/---

(** * Morse contact simulation engine: the contact state machine of [src/js/app.js]

    A shallow embedding of the action handlers [cq], [send], [tu], [stop],
    [reset], [resetGameState], [changeMode] and [applyModeSettings]
    together with the session variables they mutate.

    - Station objects live in a store ([heap]); arrays of stations hold
      references, so that a mutation through [lastRespondingStations] is
      seen through [currentStations].
    - A handler is a computation in a small state monad whose result says
      whether the handler ran to its end, left through [return], or was cut
      short by a [TypeError]; in the last two cases the session keeps the
      effects made so far, as in JavaScript.
    - Timestamps are integers in milliseconds of the audio clock (the source
      has seconds: [0.25] is [250]); [Math.random()] is an input of the
      action, scaled the same way.
    - Strings are held as UTF-8; [trim] removes every white space character
      and line terminator of the language, and [toUpperCase] is the
      runtime's, taken from outside like the matcher.
    - [setupDynamicPersistence] and the listener it registers are embedded
      apart, over the elements of the page and the local storage
      (module [Persistence]). *)

From Stdlib Require Import ZArith Ascii String.
From stdpp Require Import base tactics option list strings gmap pretty.

Local Open Scope string_scope.
Local Open Scope Z_scope.

(** ** Strings as the handlers use them *)

Module JsString.

(** A JavaScript string is held as the bytes of its UTF-8 encoding. A
    character of the ASCII range is one byte, and no byte of a longer
    sequence lies in that range: looking for [?], for a digit or for a
    space byte by byte finds what the source finds character by
    character. *)

(** The white space and the line terminators of one byte: TAB, LF, VT, FF,
    CR and SP. *)
Definition isSpace (c : ascii) : bool :=
  let n := nat_of_ascii c in
  ((9 <=? n)%nat && (n <=? 13)%nat) || (n =? 32)%nat.

(** The white space of two bytes: U+00A0. *)
Definition isSpace2 (a b : ascii) : bool :=
  (nat_of_ascii a =? 194)%nat && (nat_of_ascii b =? 160)%nat.

(** The white space and the line terminators of three bytes: U+1680,
    U+2000 to U+200A, U+2028, U+2029, U+202F, U+205F, U+3000 and U+FEFF. *)
Definition isSpace3 (a b c : ascii) : bool :=
  let x := nat_of_ascii a in
  let y := nat_of_ascii b in
  let z := nat_of_ascii c in
  ((x =? 225)%nat && (y =? 154)%nat && (z =? 128)%nat)
  || ((x =? 226)%nat && (y =? 128)%nat &&
      (((128 <=? z)%nat && (z <=? 138)%nat) || (z =? 168)%nat
       || (z =? 169)%nat || (z =? 175)%nat))
  || ((x =? 226)%nat && (y =? 129)%nat && (z =? 159)%nat)
  || ((x =? 227)%nat && (y =? 128)%nat && (z =? 128)%nat)
  || ((x =? 239)%nat && (y =? 187)%nat && (z =? 191)%nat).

Definition isDigit (c : ascii) : bool :=
  let n := nat_of_ascii c in (48 <=? n)%nat && (n <=? 57)%nat.

(** [String.prototype.trimStart]: the white space characters at the start
    are dropped, whatever their length in bytes. *)
Fixpoint trimStart (s : string) : string :=
  match s with
  | EmptyString => EmptyString
  | String a r =>
      if isSpace a then trimStart r else
      match r with
      | EmptyString => s
      | String b r' =>
          if isSpace2 a b then trimStart r' else
          match r' with
          | EmptyString => s
          | String c r'' => if isSpace3 a b c then trimStart r'' else s
          end
      end
  end.

(** [String.prototype.trimEnd]: the string is cut where only white space
    follows. *)
Fixpoint trimEnd (s : string) : string :=
  match s with
  | EmptyString => EmptyString
  | String c r =>
      if decide (trimStart s = EmptyString) then EmptyString
      else String c (trimEnd r)
  end.

(** [String.prototype.trim]. *)
Definition trim (s : string) : string := trimEnd (trimStart s).

(** [s.includes(c)] for a one-character needle. *)
Fixpoint includes (s : string) (c : ascii) : bool :=
  match s with
  | EmptyString => false
  | String d r => if decide (d = c) then true else includes r c
  end.

(** [s.replace(c, '')] with a string pattern: the first occurrence only. *)
Fixpoint removeFirst (s : string) (c : ascii) : string :=
  match s with
  | EmptyString => EmptyString
  | String d r => if decide (d = c) then r else String d (removeFirst r c)
  end.

(** [s.replace(/\d/g, f)] where [f] maps one digit to a string. *)
Fixpoint replaceDigits (f : ascii -> string) (s : string) : string :=
  match s with
  | EmptyString => EmptyString
  | String c r =>
      if isDigit c then f c +:+ replaceDigits f r
      else String c (replaceDigits f r)
  end.

End JsString.

(** ** Data model *)

(** Timestamps of the audio clock, in milliseconds. *)
Abbreviation Time := Z.

(** A reference to a station object in the store. *)
Abbreviation loc := nat.

(** Modelled from the spec: the Tone Scheduler instance that
    [createMorsePlayer] (audio.js, not part of app.js) builds for a station.
    It is built from the station's timing parameters at the time of the
    call; [pl_id] tells one instance from another. *)
Record Player := mkPlayer {
  pl_id : nat;
  pl_wpm : Z;
  pl_enableFarnsworth : bool;
  pl_farnsworthSpeed : Z
}.

(** A station object: a calling station, or the trainee's own station. The
    exchange attributes (name, state, serial number, ...) are only read by
    the mode's message functions. *)
Record Station := mkStation {
  callsign : string;
  wpm : Z;
  enableFarnsworth : bool;
  farnsworthSpeed : Z;
  attributes : gmap string string;
  player : option Player
}.

Definition set_player (p : option Player) (st : Station) : Station :=
  mkStation (callsign st) (wpm st) (enableFarnsworth st) (farnsworthSpeed st)
            (attributes st) p.

Definition set_farnsworth (on : bool) (speed : Z) (st : Station) : Station :=
  mkStation (callsign st) (wpm st) on speed (attributes st) (player st).

(** The validated trainee configuration, as far as app.js reads it. *)
Record Inputs := mkInputs {
  enableCutNumbers : bool;
  cutNumbers : gmap string string
}.

(** One scheduled transmission. *)
Record Tone := mkTone {
  tone_player : Player;
  tone_text : string;
  tone_start : Time;
  tone_end : Time
}.

(** A row of the results table. *)
Record ContactRecord := mkContact {
  cr_number : nat;
  cr_callsign : string;
  cr_wpm : string;
  cr_attempts : nat;
  cr_elapsed : Time;
  cr_extraInfo : string
}.

Inductive MatchResult := Perfect | Partial | NoMatch.

Global Instance MatchResult_eq_dec : EqDecision MatchResult.
Proof. solve_decision. Defined.

(** The logic configuration of a mode ([modeLogicConfig[mode]]). The message
    functions take [(yourStation, theirStation, arbitrary)]. *)
Record ModeConfig := mkModeConfig {
  showTuStep : bool;
  requiresInfoField : bool;
  requiresInfoField2 : bool;
  extraInfoFieldKey : option string;
  extraInfoFieldKey2 : option string;
  cqMessage : Station -> string;
  yourExchange : Station -> Station -> option string -> string;
  theirExchange : Station -> Station -> option string -> string;
  yourSignoff : Station -> Station -> option string -> string;
  theirSignoff : option (Station -> Station -> option string -> string)
}.

(** The layout configuration of a mode ([modeUIConfig[mode]]), as far as
    [applyModeSettings] acts on the session with it; the placeholders, the
    header texts and the extra column of the table are layout only. *)
Record ModeUi := mkModeUi {
  showTuButton : bool;
  showInfoField : bool;
  showInfoField2 : bool
}.

(** What app.js takes from outside, fixed for a whole session: the two
    tables of modes (modes.js), the matcher (util.js), the time a player
    needs for a text (audio.js), and [String.prototype.toUpperCase] of the
    runtime, whose case mapping covers all of Unicode.
    [extraInfoMarkup] is the markup [compareExtraInfo] builds for a field
    key that is not empty; it is not interpreted here and is kept as a
    function of the key, the input and the station. *)
Class Collaborators := {
  modeLogicConfig : string -> option ModeConfig;
  modeUIConfig : string -> option ModeUi;
  compareStrings : string -> string -> MatchResult;
  extraInfoMarkup : string -> string -> Station -> string;
  playDuration : Player -> string -> Time;
  toUpperCase : string -> string
}.

(** What one action reads from outside the session: the clock, the random
    number generator, the form and the station generator. *)
Record Env := mkEnv {
  now : Time;                    (* audioContext.currentTime *)
  random : Time;                 (* Math.random(), in thousandths *)
  getInputs : option Inputs;     (* None is null *)
  getYourStation : Station;
  getCallingStation : Station;
  arrivals : list Station;       (* the stations addStations generates *)
  enableContinuous : bool
}.

(** The array [lastRespondingStations] points to: nothing yet, the array
    [currentStations] itself, or an array of its own (the result of a
    [filter], or a former [currentStations] array). *)
Inductive ArrayRef :=
| ANull
| ACurrent
| AOwn (stations : list loc).

Inductive UiField := ResponseField | InfoField.

Record Audio := mkAudio {
  lock : Time;
  noise : bool;
  tones : list Tone;
  nextPlayer : nat
}.

Record Ui := mkUi {
  responseField : string;
  infoField : string;
  infoField2 : string;
  cqDisabled : bool;
  activeStations : nat;
  resultsTable : list ContactRecord;
  focus : option UiField
}.

Record Session := mkSession {
  currentMode : string;
  inputs : option Inputs;
  heap : list Station;
  currentStations : list loc;
  currentStation : option loc;
  activeStationIndex : option nat;
  readyForTU : bool;
  currentStationAttempts : nat;
  currentStationStartTime : option Time;
  totalContacts : nat;
  yourStation : option Station;
  lastRespondingStations : ArrayRef;
  audio : Audio;
  ui : Ui
}.


(** Field updates. *)

Definition set_lock (v : Time) (a : Audio) : Audio :=
  mkAudio v (noise a) (tones a) (nextPlayer a).

Definition set_noise (v : bool) (a : Audio) : Audio :=
  mkAudio (lock a) v (tones a) (nextPlayer a).

Definition set_tones (v : list Tone) (a : Audio) : Audio :=
  mkAudio (lock a) (noise a) v (nextPlayer a).

Definition set_nextPlayer (v : nat) (a : Audio) : Audio :=
  mkAudio (lock a) (noise a) (tones a) v.

Definition set_responseField (v : string) (u : Ui) : Ui :=
  mkUi v (infoField u) (infoField2 u) (cqDisabled u) (activeStations u) (resultsTable u) (focus u).

Definition set_infoField (v : string) (u : Ui) : Ui :=
  mkUi (responseField u) v (infoField2 u) (cqDisabled u) (activeStations u) (resultsTable u) (focus u).

Definition set_infoField2 (v : string) (u : Ui) : Ui :=
  mkUi (responseField u) (infoField u) v (cqDisabled u) (activeStations u) (resultsTable u) (focus u).

Definition set_cqDisabled (v : bool) (u : Ui) : Ui :=
  mkUi (responseField u) (infoField u) (infoField2 u) v (activeStations u) (resultsTable u) (focus u).

Definition set_activeStations (v : nat) (u : Ui) : Ui :=
  mkUi (responseField u) (infoField u) (infoField2 u) (cqDisabled u) v (resultsTable u) (focus u).

Definition set_resultsTable (v : list ContactRecord) (u : Ui) : Ui :=
  mkUi (responseField u) (infoField u) (infoField2 u) (cqDisabled u) (activeStations u) v (focus u).

Definition set_focus (v : option UiField) (u : Ui) : Ui :=
  mkUi (responseField u) (infoField u) (infoField2 u) (cqDisabled u) (activeStations u) (resultsTable u) v.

\---

### WORK INSTRUCTIONS
Reproduce exactly the lines above from the line with "mkAudio v (noise" to the line with "Definition set_focus (v", including both, and add nothing.

### RESPONSE TO THIS TASK
  mkAudio v (noise a) (tones a) (nextPlayer a).

Definition set_noise (v : bool) (a : Audio) : Audio :=
  mkAudio (lock a) v (tones a) (nextPlayer a).

Definition set_tones (v : list Tone) (a : Audio) : Audio :=
  mkAudio (lock a) (noise a) v (nextPlayer a).

Definition set_nextPlayer (v : nat) (a : Audio) : Audio :=
  mkAudio (lock a) (noise a) (tones a) v.

Definition set_responseField (v : string) (u : Ui) : Ui :=
  mkUi v (infoField u) (infoField2 u) (cqDisabled u) (activeStations u) (resultsTable u) (focus u).

Definition set_infoField (v : string) (u : Ui) : Ui :=
  mkUi (responseField u) v (infoField2 u) (cqDisabled u) (activeStations u) (resultsTable u) (focus u).

Definition set_infoField2 (v : string) (u : Ui) : Ui :=
  mkUi (responseField u) (infoField u) v (cqDisabled u) (activeStations u) (resultsTable u) (focus u).

Definition set_cqDisabled (v : bool) (u : Ui) : Ui :=
  mkUi (responseField u) (infoField u) (infoField2 u) v (activeStations u) (resultsTable u) (focus u).

Definition set_activeStations (v : nat) (u : Ui) : Ui :=
  mkUi (responseField u) (infoField u) (infoField2 u) (cqDisabled u) v (resultsTable u) (focus u).

Definition set_resultsTable (v : list ContactRecord) (u : Ui) : Ui :=
  mkUi (responseField u) (infoField u) (infoField2 u) (cqDisabled u) (activeStations u) v (focus u).

Definition set_focus (v : option UiField) (u : Ui) : Ui :=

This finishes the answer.